Setara Institute menilai Presiden Joko Widodo alias Jokowi hanya menunjukkan topeng simpatinya terhadap para korban dan keluarga korban, tanpa dengan sungguh-sungguh mengusut tuntas kasus pelanggaran HAM berat.

Hal ini dilihat dari ditandatanganinya Instruksi Presiden tentang Pelaksanaan Rekomendasi Penyelesaian Non-Yudisial Pelanggaran HAM Yang Berat dan Keputusan Presiden tentang Tim Pemantau Pelaksanaan Rekomendasi Penyelesaian Non-Yudisial Pelanggaran HAM Yang Berat, pada 15 Maret 2023.  

"Dari awal terbentuknya Tim PPHAM pada Agustus 2022, jalur yudisial yang dijanjikan untuk tetap diakomodir pun nyatanya hanya pemanis," kata Peneliti Hukum dan Konstitusi Setara Institute Sayyidatul Insiyah melalui keterangan persnya, Kamis 16 Maret 2023. 

Menurt Sayyidatul, hingga kini, tidak ada signifikansi perkembangan penyelesaian kasus pelanggaran HAM Berat. Alih-alih memutus impunitas, aktor dan segala narasi yang menjadi hak atas kebenaran (right to truth) bagi korban masih belum mampu diungkap oleh negara.  

"Tidak lagi pada tahap tidak bisa, namun pemerintah memang cenderung tidak memiliki political will untuk benar-benar memenuhi tuntutan keadilan sebagaimana amanat UU Pengadilan HAM," katanya. 

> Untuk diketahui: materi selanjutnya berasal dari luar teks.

(* ===== verification/MplexCodec.v ===== *)
(** * The frames of the mplex multiplexer

    [muxers/mplex/src/codec.rs] with [MplexConfig] of [config.rs] and [Endpoint]
    of [core/src/connection.rs].  The encoder and the incremental decoder are
    parametric in the crate [unsigned_varint].  The round trip states that
    whatever the portions in which encoded frames arrive, exactly these frames
    are decoded. *)

From S2P Require Import Prelude AsyncIo.

(** ** Stream identifiers *)

Inductive Endpoint : Type := Dialer | Listener.

Definition Endpoint_not (e : Endpoint) : Endpoint :=
  match e with Dialer => Listener | Listener => Dialer end.

#[export] Instance Endpoint_eq_dec : EqDecision Endpoint.
Proof. solve_decision. Defined.

#[export] Instance Endpoint_not_inj : Inj (=) (=) Endpoint_not.
Proof. by intros [] []. Qed.

Lemma Endpoint_not_not e : Endpoint_not (Endpoint_not e) = e.
Proof. by destruct e. Qed.

(** [num] is a [u64]. *)
Record LocalStreamId : Type := mkLocalStreamId { lid_num : N; lid_role : Endpoint }.
Record RemoteStreamId : Type := mkRemoteStreamId { rid_num : N; rid_role : Endpoint }.

#[export] Instance LocalStreamId_eq_dec : EqDecision LocalStreamId.
Proof. solve_decision. Defined.
#[export] Instance RemoteStreamId_eq_dec : EqDecision RemoteStreamId.
Proof. solve_decision. Defined.

#[export] Instance LocalStreamId_inhabited : Inhabited LocalStreamId := populate (mkLocalStreamId 0 Dialer).

#[export, refine] Instance LocalStreamId_countable : Countable LocalStreamId :=
  inj_countable' (λ i, (lid_num i, bool_decide (lid_role i = Dialer)))
    (λ p, mkLocalStreamId p.1 (if p.2 then Dialer else Listener)) _.
Proof. by intros [n []]. Defined.

Definition LocalStreamId_dialer (num : N) : LocalStreamId := mkLocalStreamId num Dialer.
Definition LocalStreamId_listener (num : N) : LocalStreamId := mkLocalStreamId num Listener.

(** [checked_add] with [expect]. *)
Definition LocalStreamId_next (i : LocalStreamId) : outcome LocalStreamId :=
  if decide (lid_num i + 1 < 2 ^ 64)%N then Ret (mkLocalStreamId (lid_num i + 1) (lid_role i)) else Panic.

Definition LocalStreamId_into_remote (i : LocalStreamId) : RemoteStreamId :=
  mkRemoteStreamId (lid_num i) (Endpoint_not (lid_role i)).

Definition RemoteStreamId_dialer (num : N) : RemoteStreamId := mkRemoteStreamId num Dialer.
Definition RemoteStreamId_listener (num : N) : RemoteStreamId := mkRemoteStreamId num Listener.

Definition RemoteStreamId_into_local (i : RemoteStreamId) : LocalStreamId :=
  mkLocalStreamId (rid_num i) (Endpoint_not (rid_role i)).

(** ** Frames *)

Inductive Frame (T : Type) : Type :=
| Frame_Open (stream_id : T)
| Frame_Data (stream_id : T) (data : list byte)
| Frame_Close (stream_id : T)
| Frame_Reset (stream_id : T).
Arguments Frame_Open {T} stream_id.
Arguments Frame_Data {T} stream_id data.
Arguments Frame_Close {T} stream_id.
Arguments Frame_Reset {T} stream_id.

#[export] Instance Frame_eq_dec `{EqDecision T} : EqDecision (Frame T).
Proof. solve_decision. Defined.

Definition Frame_id {T} (f : Frame T) : T :=
  match f with
  | Frame_Open i | Frame_Data i _ | Frame_Close i | Frame_Reset i => i
  end.

Definition Frame_remote_id (f : Frame RemoteStreamId) : RemoteStreamId :=
  match f with
  | Frame_Open stream_id => stream_id
  | Frame_Data stream_id _ => stream_id
  | Frame_Close stream_id => stream_id
  | Frame_Reset stream_id => stream_id
  end.

#[export] Instance Frame_fmap : FMap Frame := λ A B f x,
  match x with
  | Frame_Open i => Frame_Open (f i)
  | Frame_Data i d => Frame_Data (f i) d
  | Frame_Close i => Frame_Close (f i)
  | Frame_Reset i => Frame_Reset (f i)
  end.

(** ** Configuration *)

Definition Codec_MAX_FRAME_SIZE : nat := 1024 * 1024.
Arguments Codec_MAX_FRAME_SIZE : simpl never.

Inductive MaxBufferBehaviour : Type := ResetStream | Block.

#[export] Instance MaxBufferBehaviour_eq_dec : EqDecision MaxBufferBehaviour.
Proof. solve_decision. Defined.

Record MplexConfig : Type := mkMplexConfig {
  max_substreams : nat;
  max_buffer_len : nat;
  max_buffer_behaviour : MaxBufferBehaviour;
  split_send_size : nat;
  protocol_name : list byte;
}.

(** ["/mplex/6.7.0"] *)
Definition DEFAULT_MPLEX_PROTOCOL_NAME : list byte :=
  N2b <$> [47; 109; 112; 108; 101; 120; 47; 54; 46; 55; 46; 48]%N.

Definition MplexConfig_default : MplexConfig :=
  mkMplexConfig 128 32 Block (8 * 1024) DEFAULT_MPLEX_PROTOCOL_NAME.

Definition MplexConfig_new : MplexConfig := MplexConfig_default.

Definition set_max_num_streams (c : MplexConfig) (max : nat) : MplexConfig :=
  mkMplexConfig max (max_buffer_len c) (max_buffer_behaviour c) (split_send_size c) (protocol_name c).

Definition set_max_buffer_size (c : MplexConfig) (max : nat) : MplexConfig :=
  mkMplexConfig (max_substreams c) max (max_buffer_behaviour c) (split_send_size c) (protocol_name c).

Definition set_max_buffer_behaviour (c : MplexConfig) (behaviour : MaxBufferBehaviour) : MplexConfig :=
  mkMplexConfig (max_substreams c) (max_buffer_len c) behaviour (split_send_size c) (protocol_name c).

Definition set_split_send_size (c : MplexConfig) (size : nat) : MplexConfig :=
  mkMplexConfig (max_substreams c) (max_buffer_len c) (max_buffer_behaviour c)
    (size `min` Codec_MAX_FRAME_SIZE) (protocol_name c).

Definition set_protocol_name (c : MplexConfig) (name : list byte) : MplexConfig :=
  mkMplexConfig (max_substreams c) (max_buffer_len c) (max_buffer_behaviour c) (split_send_size c) name.

(** ** The codec *)

(** [unsigned_varint::codec::Uvi]: takes an integer from the front of the buffer
    if there is one. *)
Class Uvi (bound : N) : Type :=
  uvi_codec_decode : list byte → Result (option N) ErrorKind * list byte.
Arguments uvi_codec_decode bound {_} src.

(** A complete integer is taken from the buffer; an incomplete one is left. *)
Class UviSpec (bound : N) `{!Varint bound, !Uvi bound} : Prop := {
  uvi_codec_complete n rest : (n < bound)%N →
    uvi_codec_decode bound (uvi_encode bound n ++ rest) = (Ok (Some n), rest);
  uvi_codec_partial n p q : (n < bound)%N → uvi_encode bound n = p ++ q → q ≠ [] →
    uvi_codec_decode bound p = (Ok None, p);
}.

Abbreviation u64_bound := (2 ^ 64)%N.

(** [u64]: the shift drops the bits that do not fit. *)
Definition u64_shl (a n : N) : N := (N.shiftl a n mod 2 ^ 64)%N.

Inductive CodecDecodeState : Type :=
| Begin
| HasHeader (header : N)
| HasHeaderAndLen (header : N) (len : nat)
| Poisoned.

(** [varint_decoder] has no state. *)
Record Codec : Type := mkCodec { decoder_state : CodecDecodeState }.

Definition Codec_new : Codec := mkCodec Begin.

(** The header of a frame and its data. *)
Definition Codec_header (item : Frame LocalStreamId) : N * list byte :=
  match item with
  | Frame_Open i => (u64_shl (lid_num i) 3, [])
  | Frame_Data (mkLocalStreamId num Listener) data => (N.lor (u64_shl num 3) 1, data)
  | Frame_Data (mkLocalStreamId num Dialer) data => (N.lor (u64_shl num 3) 2, data)
  | Frame_Close (mkLocalStreamId num Listener) => (N.lor (u64_shl num 3) 3, [])
  | Frame_Close (mkLocalStreamId num Dialer) => (N.lor (u64_shl num 3) 4, [])
  | Frame_Reset (mkLocalStreamId num Listener) => (N.lor (u64_shl num 3) 5, [])
  | Frame_Reset (mkLocalStreamId num Dialer) => (N.lor (u64_shl num 3) 6, [])
  end.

Sayyidatul melanjutkan, Setara juga menyoroti banyaknya kementerian lembaga yang terlibat dalam Tim Pemantau PPHAM yang dibentuk melalui instrumen Kepres dan Inpres tersebut.

"Jangan sampai banyaknya kementerian/lembaga negara yang terlibat tersebut hanya menjadi aksesori pemanis namun nihil hasil," katanya.  

Bukan hanya korban dan keluarga korban yang akan diciderai dengan harapan palsu, ujar Sayyidatul, namun masyarakat juga akan dirugikan, mengingat segala pembiayaan yang diperlukan dalam pelaksanaan Tim Pemantau PPHAM bersumber dari APBN.  

"Artinya, negara harus memastikan dan menjamin bahwa seluruh kementerian/lembaga yang terlibat dalam Tim tidak hanya menjadi institusionalisasi absurd, namun juga benar-benar substantif dalam memberikan hak atas reparasi," katanya.  

Peneliti Senior Setara Institute Ismail Hasani menambahkan, hal lain yang jauh lebih fundamental adalah hak atas pengungkapan kebenaran (right to truth) dan hak atas keadilan (right to justice), sebagai bagian dari konsep transitional justice yang perlu menjadi alerta bagi pemerintah untuk bergegas membangun political will dalam menngusut tuntas pelanggaran HAM Berat.  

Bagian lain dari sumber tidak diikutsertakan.